NCAC has sent a follow-up letter to Accomack school district officials in Virginia– who this week voted to retain two literary classics, To Kill A Mockingbird and The Adventures of Huckleberry Finn, in school libraries and classrooms— advising the officials on how best to respond to parent challenges to school reading.
The two masterpieces had previously been temporarily removed after a parent complained that their use of racial slurs was inappropriate and demeaning. Earlier this week, NCAC sent an initial letter to the district urging officials, on educational and First Amendment grounds, to reject the complaint. The letter also urged a revision of the complaint policy that saw the two books removed from libraries and classrooms prior to any form of review.
NCAC’s new letter praises the district for returning the books but urges them to adopt a new policy that prohibits a similar responses to future complaints. The letter stresses the need for an innocent-until-proven-guilty approach to book challenges. The letter reads: “materials should never be removed prior to the completion of the complaint process.” It concludes, “The default protection of challenged books and the rights of other parents will safeguard intellectual freedom and students’ right to read challenging and thought-provoking works of literature.”
The letter was signed by National Council of Teachers of English, ACLU of Virginia, Authors Guild, American Booksellers for Free Expression, Association of American Publishers, Comic Book Legal Defense Fund, PEN America, American Society of Journalists and Authors, and the Society of Children’s Books Writers and Illustrators.
Also, consider reading author Fatima Shaik's, PEN America's Children's and Young Adult Book Committee Co-Chair, powerful reflection on the significance of the Accomack book censorship controversy.

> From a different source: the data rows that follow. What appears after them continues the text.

(** * simfire: the Rothermel rate-of-spread kernel, the Perlin noise
      field, the burn-status codes and the headless simulation loop.

    The kernel is given in three readings.  [Rothermel] reads Python
    floats as real numbers: no rounding, no infinity, no NaN, and a
    quotient by zero is [0] as division on [R] has it.  [RothermelIEEE]
    keeps the reals for the finite values and adds NaN and the two
    infinities with the rules of float arithmetic for them, so that a
    division by zero or a power of zero gives what the machine gives.
    [RothermelBinary64] evaluates the moisture damping line in the
    machine's binary64 arithmetic, rounding included. *)

From Stdlib Require Import Reals Lra Lia ZArith List String.
From Stdlib Require Import Sorted.
From Stdlib Require PrimFloat.
From stdpp Require Import base strings gmap.

Open Scope R_scope.

(** ** Float library functions used by the kernel *)

#[global] Instance Req_decision (x y : R) : Decision (x = y) := Req_dec_T x y.
#[global] Instance Rle_decision (x y : R) : Decision (x <= y) := Rle_dec x y.
#[global] Instance Rlt_decision (x y : R) : Decision (x < y) := Rlt_dec x y.
#[global] Instance Rge_decision (x y : R) : Decision (x >= y) := Rge_dec x y.

Module PyMath.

"I hope our children will be troubled by racist words, bad ideas, and society’s injustice," Shaik writes. "And I hope they will read about them before they experience them, so that they will have a good retort. May literature continue to point out society’s failures. And may we not become the automatons of parenting and teaching. We can explain to our kids what these words meant back in the day, and also what they mean right now."